Wie gut kannst du zurzeit dein Nervensystem beruhigen? Befindest du dich oft im gesunden Bereich, aber einzelne Situationen oder Menschen strapazieren deine Nerven? Du fragst dich, wie du ruhiger bleiben kannst oder dich schneller wieder beruhigst?
Oder merkst du, dass dein Leben gerade auf der Überholspur verläuft und du eher funktionierst als lebst?
Oder aber stellst du fest, dass dich sekundenschnell alter Schrecken überfällt und du nur sehr schwer wieder auf den Boden der Tatsachen zurückfindest?
Pferde sind Spannungsleser. Pferde sind – wie alle Säugetiere – mit einem baugleichen Gehirn wie wir ausgestattet. Auch ihr autonomes Nervensystem steuert sie. Da sie Flucht- und Beutetiere sind, können sie deutlich schneller als wir aus dem Bereich der Sicherheit in den Bereich der Gefahr wechseln und wieder zurück. In einem Moment grasen sie, dann hebt ein Pferd in der Herde den Kopf und alle stürmen los. Kleinste Spannungen innerhalb einer Herde werden sofort registriert und fordern eine Reaktion heraus. Kurze Zeit später ist die Gefahr – vielleicht ein Eichhörnchen am Baum – verschwunden.
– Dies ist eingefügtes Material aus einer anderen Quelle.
(* ================================================================== *)
(** * The details of a day *)
(* ================================================================== *)

Lemma inserirOrdenado_map {A B} (f : A -> B) (cmp : B -> B -> Z) (x : A) (l : list A) :
  inserirOrdenado cmp (f x) (map f l)
  = map f (inserirOrdenado (fun a b => cmp (f a) (f b)) x l).
Proof.
  induction l as [|y l IH]; [reflexivity|].
  cbn [map inserirOrdenado]. destruct (cmp (f x) (f y) <=? 0); [reflexivity|].
  rewrite IH. reflexivity.
Qed.

Lemma Array_sort_map {A B} (f : A -> B) (cmp : B -> B -> Z) (l : list A) :
  Array_sort cmp (map f l) = map f (Array_sort (fun a b => cmp (f a) (f b)) l).
Proof.
  induction l as [|x l IH]; [reflexivity|].
  cbn [map Array_sort]. rewrite IH. apply inserirOrdenado_map.
Qed.

Lemma listaDoDia_armazena (ls : Storage) (l : list Agendamento) (dataISO : jsstring) :
  armazena ls l ->
  listaDoDia ls dataISO = Retorna (map registro (agendamentosOrdenados l dataISO)).
Proof.
  intros Harm. unfold listaDoDia.
  rewrite (agendamentosDoDia_armazena _ _ _ Harm). cbn [ligar].
  rewrite Array_sort_map. reflexivity.
Qed.

Lemma mostrarDetalhesDoDia_valor (st : Estado) (l : list Agendamento)
      (caixa : CaixaDeDetalhes) (dataISO : jsstring) :
  armazena (localStorage st) l ->
  el_day_details (documento st) = Some caixa ->
  mostrarDetalhesDoDia dataISO st
  = (Retorna tt,
     comDocumento (comDetalhes (caixaEsperada l dataISO) (documento st)) st).
Proof.
  intros Harm Hel. unfold mostrarDetalhesDoDia. rewrite Hel.
  rewrite (listaDoDia_armazena _ _ _ Harm).
  unfold caixaEsperada, detalhesEsperados.
  destruct (agendamentosOrdenados l dataISO) as [|a r]; [reflexivity|].
  cbn [map]. rewrite map_map. reflexivity.
Qed.



(* ================================================================== *)
(** * The calendar and the details together *)
(* ================================================================== *)



(* ================================================================== *)
(** * The month displayed *)
(* ================================================================== *)

Lemma aoEnviarFormulario_mes {plat : Plataforma} (f : Formulario) (st : Estado) :
  mesAtualExibido (snd (aoEnviarFormulario f st)) = mesAtualExibido st.
Proof.
  unfold aoEnviarFormulario. cbn zeta.
  destruct (_ || _); [reflexivity|].
  destruct (negb _); [reflexivity|].
  destruct (ehDomingo _); [reflexivity|].
  destruct (horarioEstaOcupado _ _ _) as [[|]|e]; [| |reflexivity].
  - match goal with
    | |- context [atualizarListaDeHorarios ?d ?s] =>
        destruct (atualizarListaDeHorarios_conserva d s) as (_ & _ & H)
    end. rewrite H. reflexivity.
  - destruct (Array_push _ _) as [listaAtual|e]; [|reflexivity].
    match goal with
    | |- context [atualizarListaDeHorarios ?d ?s] =>
        destruct (atualizarListaDeHorarios_conserva d s) as (_ & _ & H)
    end. rewrite H. reflexivity.
Qed.

(** X20. The month displayed is always an allowed month: in every state
    reached from the loading of the page, by any submissions, changes of
    date, calls of [mudarMesAtual] with any number and openings of days,
    [mesAtualExibido] is 9, 10 or 11. *)
Theorem alcancavel_mes_permitido {plat : Plataforma} (st : Estado) :
  alcancavel st -> In (mesAtualExibido st) MESES_PERMITIDOS.
Proof.
  induction 1 as [d|e st Hst IH|d st Hst IH].
  - cbn. auto.
  - destruct e as [f|valor|delta|dataISO]; cbn [reagir].
    + rewrite aoEnviarFormulario_mes. exact IH.
    + destruct (atualizarListaDeHorarios_conserva valor st) as (_ & _ & H).
      rewrite H. exact IH.
    + rewrite mudarMesAtual_mes.
      destruct (includesNumero MESES_PERMITIDOS (mesAtualExibido st + delta)) eqn:E;
        [|exact IH].
      rewrite includesNumero_MESES_PERMITIDOS in E.
      apply andb_prop in E. destruct E as [E1 E2].
      apply Z.leb_le in E1, E2. unfold MESES_PERMITIDOS. cbn [In]. lia.
    + destruct (mostrarDetalhesDoDia_conserva dataISO st) as (_ & _ & H).
      rewrite H. exact IH.
  - cbn. auto.
Qed.

Lemma MESES_PERMITIDOS_limites (m : Z) : In m MESES_PERMITIDOS <-> 9 <= m <= 11.
Proof. unfold MESES_PERMITIDOS. cbn [In]. lia. Qed.

(** X21. [mudarMesAtual] draws the calendar of the month it moves to: on a
    page that has the calendar and a storage that holds a list of
    appointments, when the sum is an allowed month the call returns and the
    calendar shown is that of the new month, one cell for each of its days;
    the label of the month, when the page has one, is set from the same
    date as the title. *)
Theorem mudarMesAtual_redesenha {plat : Plataforma} (delta : Z) (st : Estado)
        (l : list Agendamento) (c0 : option Calendario) :
  armazena (localStorage st) l ->
  el_calendar (documento st) = Some c0 ->
  In (mesAtualExibido st + delta) MESES_PERMITIDOS ->
  let novo := mesAtualExibido st + delta in
  let r := mudarMesAtual delta st in
  fst r = Retorna tt
  /\ mesAtualExibido (snd r) = novo
  /\ el_calendar (documento (snd r)) = Some (Some (calendarioEsperado l novo))
  /\ List.length (cal_celulas (calendarioEsperado l novo))
     = Z.to_nat (diasNoMes ANO_PERMITIDO (novo + 1))
  /\ (forall t, el_nome_do_mes (documento st) = Some t ->
        el_nome_do_mes (documento (snd r))
        = Some (Some (Date_de_componentes ANO_PERMITIDO novo 1))).
Proof.
  intros Harm Hel Hin novo r. subst novo r.
  pose proof (proj1 (MESES_PERMITIDOS_limites _) Hin) as Hm.
  unfold mudarMesAtual. cbv zeta.
  rewrite includesNumero_MESES_PERMITIDOS.
  replace ((9 <=? mesAtualExibido st + delta) && (mesAtualExibido st + delta <=? 11))
    with true by (symmetry; apply andb_true_intro; split; apply Z.leb_le; lia).
  rewrite (mostrarCalendarioAdministrador_valor _ l c0); try assumption.
  cbn [fst snd documento comDocumento comCalendario comMes el_calendar el_nome_do_mes
       mesAtualExibido cal_titulo calendarioEsperado cal_celulas].
  repeat split.
  - unfold diasAte. rewrite !length_map, length_seq. reflexivity.
  - intros t ->. reflexivity.
Qed.
(** *** Normalisation *)

Definition get_normalised_progress : M Q :=
  b <- self ;;
  q <- truediv ((_value b - _min_progress b) *
                (_NORMALISED_MAX - _NORMALISED_MIN))
               (_max_progress b - _min_progress b) ;;
  lo <- float_of_int _NORMALISED_MIN ;;
  fadd lo q.

(** The argument handed to [format] in [_refresh_text]:
    [str(int(p * 100))]. *)
Definition percent_text (p : Q) : M string :=
  hundred <- float_of_int 100 ;;
  x <- fmul p hundred ;;
  ret (PyStr.str_of_int (Float.to_int x)).

(** *** Geometry *)

(** [offset + self._widget_size / 2], the centre of the circle along one
    axis, [offset] being [self.pos[0]] or [self.pos[1]]. *)
Definition centre (b : CircularProgressBar) (offset : Q) : M Q :=
  half <- truediv (_widget_size b) 2 ;;
  fadd offset half.

(** [self._widget_size / 2 - self._thickness] *)
Definition radius (b : CircularProgressBar) : M Q :=
  half <- truediv (_widget_size b) 2 ;;
  t <- float_of_int (_thickness b) ;;
  fsub half t.

(** [self._widget_size / 2 - extent / 2 + offset], the corner of the text
    along one axis, [extent] being a component of [self._label_size]. *)
Definition corner (b : CircularProgressBar) (extent : Z) (offset : Q) : M Q :=
  half <- truediv (_widget_size b) 2 ;;
  e <- truediv extent 2 ;;
  d <- fsub half e ;;
  fadd d offset.

(** [p * 360] *)
Definition sweep (p : Q) : M Q :=
  full <- float_of_int 360 ;;
  fmul p full.

(** [*colour] in a call; a colour that is not iterable cannot be
    unpacked, and what an iterable of another kind unpacks to is not
    modelled. *)
Definition star (colour : pyval) : M (list pyval) :=
  match unpack colour with
  | Some items => ret items
  | None => if is_iterable colour then unmodelled else raise TypeError
  end.

(** Whether [float(v)] is sure to return: on a [float], on a [bool], and
    on an [int] that is not beyond the largest float. *)
Definition is_number (v : pyval) : bool :=
  match v with
  | PFloat _ | PBool _ => true
  | PInt n =>
      match Float.binary64 (inject_Z n) with
      | Some _ => true
      | None => false
      end
  | _ => false
  end.

(** Appending one instruction to the canvas the [with] block opened. *)
Definition add (i : instruction) : M unit :=
  assign (fun b => with_canvas (canvas b ++ [i]) b).

(** Three or four numbers: the arguments of [Color] that are modelled. *)
Definition rgb_or_rgba (args : list pyval) : bool :=
  ((length args =? 3)%nat || (length args =? 4)%nat) &&
  forallb is_number args.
Alle beruhigen sich und senken die Köpfe wieder, um weiter zu fressen.
Wenn du mit einem Pferd arbeitest, wird es auch deine Spannung lesen, denn es möchte bei dir Sicherheit und Schutz erfahren. Deshalb wird es dir sehr unmittelbar und jederzeit ein Feedback geben, wo sich dein autonomes Nervensystem gerade befindet. So unterstützt es dich darin, dich und deine eigene Körperspannung schneller und besser wahrzunehmen und schwingungsfähiger zu werden.